Inoltre, far sì che i giovani vengano educati e sappiano meglio cosa
significa se mandano in rete proprie immagini nude, se cedono all’invito
dei loro compagni di mettersi in esposizione. La prevenzione poi
include tutti, specialmente gli insegnanti che non hanno spesso molta
conoscenza del problema e dei rischi dei bambini e degli adolescenti che
accedono facilmente a internet in modo sregolato e senza controllo. In
questi giorni abbiamo sentito spesso la parola collaborazione, fare
rete: ci rendiamo tutti conto che né la scienza, né la politica, né le
forze dell’ordine, né le religioni possono fare da soli. Letourneau ha
fatto riferimento alla Chiesa sottolineando che gli scienziati hanno
bisogno della voce forte della Chiesa, e io aggiungerei di tutte le
religioni, che è proprio questo che ci aspettiamo da discorso del Santo
Padre venerdì prossimo».
Finalmente la Conferenza episcopale
italiana, rappresentata a questo congresso da monsignor Ivan Maffeis, ha
annunciato la nascita di un gruppo di lavoro per la prevenzione della
pedofilia, che era atteso da tempo, presieduto da monsignor Lorenzo
Ghizzoni , che ha sottolineato come la Cei cercherà di fare come hanno
fatto altre conferenze episcopali nazionali: come valuta e cosa si
attende da questo gruppo di lavoro?
«È una ottima decisione.

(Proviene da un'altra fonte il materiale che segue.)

Lemma still_command {A : Type} scope (m : L C A) : (forall k, wp m (fun _ k' => k' = k) (refused k) k) -> still (command scope m).
Proof.
  intros Hm. assert (Hex : forall s scope', keys_of (execute scope m s).1 scope' = keys_of s scope').
  { intros s scope'. rewrite keys_of_execute. case_decide; [|done]. subst.
    pose proof (run_script_wp m _ _ (keys_of s scope) (r_c s) (Hm _)) as Hw.
    by destruct (run_script m _ _) as [[c k] [[a ef]|e]]; [|destruct Hw]. }
  assert (Hn : forall n s scope', keys_of (execute_n n scope m s) scope' = keys_of s scope').
  { induction n as [|n IH]; intros s scope'; [done|]. cbn. by rewrite IH, Hex. }
  intros s scope'. unfold command. destruct (rs_delivery (r_c s)) as [[n|n] c]; [|exact (Hn n (s <| r_c := c |>) scope')].
  specialize (Hex (execute_n n scope m (s <| r_c := c |>)) scope'). rewrite Hn in Hex.
  by destruct (execute scope m _) as [s' [a|e]].
Qed.

Lemma still_mapped {A : Type} scope (m : R C A) : still m -> still (mapped scope m).
Proof. intros Hm s scope'. specialize (Hm s scope'). unfold mapped. by destruct (m s) as [s' [a|[]]]. Qed.

Lemma still_getNode scope id : still (GetNode scope id).
Proof.
  unfold GetNode, unless_closed. apply still_bind; [by intros s|]. intros []; [by intros s|].
  apply still_bind; [|intros; apply still_ret]. apply still_mapped, still_command. intros k. apply lwp_getNode.
Qed.

Lemma still_attempt {A : Type} (m : R C A) : still m -> still (attempt m).
Proof. intros Hm s scope. specialize (Hm s scope). unfold attempt. by destruct (m s). Qed.

Lemma query_spec {A : Type} scope (f : keys -> A) s :
  still (query scope f) /\ ((query scope f s).2 = inl (f (keys_of s scope)) \/ (query scope f s).2 = inr Transport).
Proof.
  assert (Hw : forall k, wp (read f : L C A) (fun _ k' => k' = k) (refused k) k) by (intros k; by apply lwp_read). split.
  - apply still_bind; [by apply still_command|intros; apply still_ret].
  - unfold query, mbind, R_bind, command. destruct (rs_delivery (r_c s)) as [[n|n] c]; [left|by right].
    assert (Hn : forall j s0, keys_of (execute_n j scope (read f : L C A) s0) scope = keys_of s0 scope).
    { intros j. induction j as [|j IH]; intros s0; [done|]. cbn [execute_n]. rewrite IH, keys_of_execute, decide_True by done. done. }
    specialize (Hn n (s <| r_c := c |>)). exact (f_equal (fun k => inl (f k)) Hn).
Qed.

Lemma sound_collectPage scope ids opts limit nodes : sound (collectPage scope ids opts limit nodes).
Proof.
  revert nodes. induction ids as [|id ids IH]; intros nodes; cbn [collectPage]; [apply sound_ret|].
  apply sound_bind; [apply sound_attempt, sound_getNode|]. intros [node|e]; [|apply IH].
  destruct (negb (matches node opts)); [apply IH|]. case_bool_decide; [apply sound_ret|apply IH].
Qed.

Lemma still_collectPage scope ids opts limit nodes : still (collectPage scope ids opts limit nodes).
Proof.
  revert nodes. induction ids as [|id ids IH]; intros nodes; cbn [collectPage]; [apply still_ret|].
  apply still_bind; [apply still_attempt, still_getNode|]. intros [node|e]; [|apply IH].
  destruct (negb (matches node opts)); [apply IH|]. case_bool_decide; [apply still_ret|apply IH].
Qed.

(** A page moves on. *)
Lemma index_next k lower n x :
  last (index_page k lower n) = Some x -> length (index_after k (Some x)) < length (index_after k lower).
Proof.
  intros Hx. assert (Hin : x ∈ index_after k lower).
  { apply last_Some_elem_of in Hx. by apply elem_of_take in Hx as (i & Hi & _); eapply list_elem_of_lookup_2. }
  assert (index_after k (Some x) = filter (fun id => ~ String.le id x) (index_after k lower)) as ->.
  { unfold index_after. destruct lower as [l|]; [|done]. symmetry. apply list_filter_filter_l. intros y Hy Hyl. apply Hy.
    unfold index_after in Hin. apply list_elem_of_filter in Hin as [Hxl _]. etrans; [exact Hyl|].
    by destruct (total String.le l x). }
  eapply length_filter_lt; [exact Hin|]. intros Hn. by apply Hn.
Qed.

Definition sound_at {A : Type} (m : R C A) (s : rst C) : Prop := store_ok (m s).1 /\ unbroken (m s).2.

Lemma sound_at_bind {A B : Type} (m : R C A) (f : A -> R C B) s :
  sound_at m s -> (forall a s', m s = (s', inl a) -> store_ok s' -> sound_at (f a) s') -> sound_at (m ≫= f) s.
Proof.
  intros [H1 H2] Hf. unfold sound_at, mbind, R_bind. destruct (m s) as [s' [a|e]]; [by apply Hf|]. split; [done|by destruct e].
Qed.

Lemma list_loop_ends fuel scope opts limit lower nodes s :
  store_ok s -> length (index_after (keys_of s scope) lower) < fuel ->
  sound_at (list_loop fuel scope opts limit lower nodes) s.
Proof.
  revert lower nodes s. induction fuel as [|fuel IH]; intros lower nodes s Hs Hf; [lia|]. cbn [list_loop].
  apply sound_at_bind; [by apply sound_query|]. intros ids s1 Eq Hs1.
  destruct (query_spec scope (fun k => index_page k lower 200) s) as [Hst Hres]. specialize (Hst s scope).
  rewrite Eq in Hst, Hres. simpl in Hst, Hres. destruct Hres as [[= ->]|?]; [|done].
  case_bool_decide as Hne; [done|]. apply sound_at_bind; [by apply sound_collectPage|]. intros [nodes' next] s2 Ec Hs2.
  pose proof (still_collectPage scope (index_page (keys_of s scope) lower 200) opts limit nodes s1 scope) as Hk2.
  rewrite Ec in Hk2. simpl in Hk2. destruct next as [next|]; [done|]. case_match; [done|]. apply IH; [done|]. rewrite Hk2, Hst.
  destruct (last (index_page (keys_of s scope) lower 200)) as [x|] eqn:Hx; [|by apply last_None in Hx].
  pose proof (index_next _ _ _ _ Hx). lia.
Qed.

Lemma index_after_le k lower : length (index_after k lower) <= size (k_idx k).
Proof.
  assert (Hi : length (idx_of k) = size (k_idx k)).
  { unfold idx_of. rewrite (Permutation_length (merge_sort_Permutation _ _)). done. }
  unfold index_after. destruct lower; [|lia]. etrans; [apply length_filter|lia].
Qed.

Lemma sound_listNodes scope opts : sound (ListNodes scope opts).
Proof.
  apply sound_closed. intros s Hs. apply list_loop_ends; [done|]. unfold index_fuel.
  pose proof (index_after_le (keys_of s scope) (if bool_decide (lo_Cursor opts = ""%string) then None else Some (lo_Cursor opts))). lia.
Qed.

(** ** Every method *)

Inductive call :=
| CallAddNodes (scope : string) (specs : list NodeSpec)
| CallAddEdges (scope : string) (edges : list Edge)
| CallRemoveEdges (scope : string) (edges : list Edge)
| CallRemoveNode (scope id : string) (policy : CascadePolicy)
| CallCancel (scope : string) (ids : list string)
| CallCancelScope (scope : string)
| CallClaim (req : ClaimRequest)
| CallComplete (req : CompleteRequest)
| CallExtend (req : ExtendRequest)
| CallSweep (scope : string) (limit : Z)
| CallSetScopeConfig (scope : string) (cfg : ScopeConfig)
| CallScopeConfig (scope : string)
| CallSeal (scope : string)
| CallScopeStats (scope : string)
| CallScopes
| CallGetNode (scope id : string)
| CallInspect (scope id : string)
| CallListNodes (scope : string) (opts : ListOptions)
| CallWatch (req : WatchRequest) (rounds : nat)
| CallWaitForWork (scope : string) (kinds : list string) (cases : list wake)
| CallClose.

(** The scope a call names. *)
Definition call_scope (c : call) : option string :=
  match c with
  | CallAddNodes scope _ | CallAddEdges scope _ | CallRemoveEdges scope _ | CallRemoveNode scope _ _ | CallCancel scope _
  | CallCancelScope scope | CallSweep scope _ | CallSetScopeConfig scope _ | CallScopeConfig scope | CallSeal scope
  | CallScopeStats scope | CallGetNode scope _ | CallInspect scope _ | CallListNodes scope _ | CallWaitForWork scope _ _ => Some scope
  | CallClaim req => Some (cr_Scope req)
  | CallComplete req => Some (l_Scope (co_Lease req))
  | CallExtend req => Some (l_Scope (ex_Lease req))
  | CallWatch req _ => Some (wr_Scope req)
  | CallScopes | CallClose => None
  end.
(** X17: a result whose content is the empty list. *)
Lemma call_tool_raises_only_witness :
  fst (fst (call_tool (py "random_int") low_high (says line_empty_content)
              started))
  = Raised IndexError
  /\ (fst (fst (send_request (py "tools/call")
                  (tool_params (py "random_int") low_high)
                  (says line_empty_content) started))
      = Raised IndexError
      \/ (exists payload : value, IndexError = ToolException payload)
      \/ IndexError = TypeError \/ IndexError = AttributeError
      \/ IndexError = IndexError \/ IndexError = KeyError).
Proof.
  split; [reflexivity | ].
  apply (@call_tool_raises_only unit_float started (py "random_int") low_high
           (says line_empty_content) IndexError).
  reflexivity.
Defined.

(** X18 on the first request of the demo. *)
Lemma request_line_round_trip_witness :
  exists line : bytes,
    snd (send_request (py "tools/call")
           (tool_params (py "random_int") low_high) (says line_57) started)
    = [Write line]
    /\ decode_response line
       = Returned
           (VDict [(py "jsonrpc", VStr (py "2.0"));
                   (py "id", VInt 1);
                   (py "method", VStr (py "tools/call"));
                   (py "params",
                    VDict (tool_params (py "random_int") low_high))]).
Proof.
  apply (@request_line_round_trip unit_float started fresh (py "tools/call")
           (tool_params (py "random_int") low_high) (says line_57)
           eq_refl eq_refl eq_refl eq_refl).
Defined.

Ci
siamo visti con don Maffeis al convegno di Sofia tra portavoce delle
conferenze episcopali europee, dove mi avevano invitato a parlare di
abuso sia online che offline, e lì è nata la conoscenza. Ora sono molto
contento che la Cei abbia deciso in questa linea. Ghizzoni è un ex
alunno dell’Istituto di Psicologia della Gregoriana, siamo in contatto
da qualche anno. Sono stato in contatto anche con i componenti di un
altro gruppo di lavoro che precedeva questo gruppo. Ad aprile a Firenze
abbiamo celebrato un convegno, voluto anche dal cardinale Betori, in cui
per la prima volta avevamo radunato psicologi, psicoterapeuti ed
esperti che lavorano nei seminari o collaborano alla selezione dei
futuri sacerdoti: è stato un grande punto di partenza per la Chiesa
italiana. La situazione non è la stessa in tutte le città, i seminari,
ma erano rappresentate tutte le regioni. Noi come centro per la
protezione dei minori della Gregoriana lavoriamo da tempo con le diocesi
di Bolzano e di Trento, oltre che con Firenze, a Roma c’è molto
interesse, e mi aspetto che possiamo entrare sempre più in dialogo, sia
come Pontificia Commissione per la Tutela dei Minori che come centro per
le protezione dei minori, anche offrendo programmi in lingua italiana
per la formazione di persone che siano coinvolte nelle scuole, nelle
parrocchie, nelle attività giovanili. Vedo che c’è un passo avanti, ne
devono seguire altri ma almeno questo passo è fatto».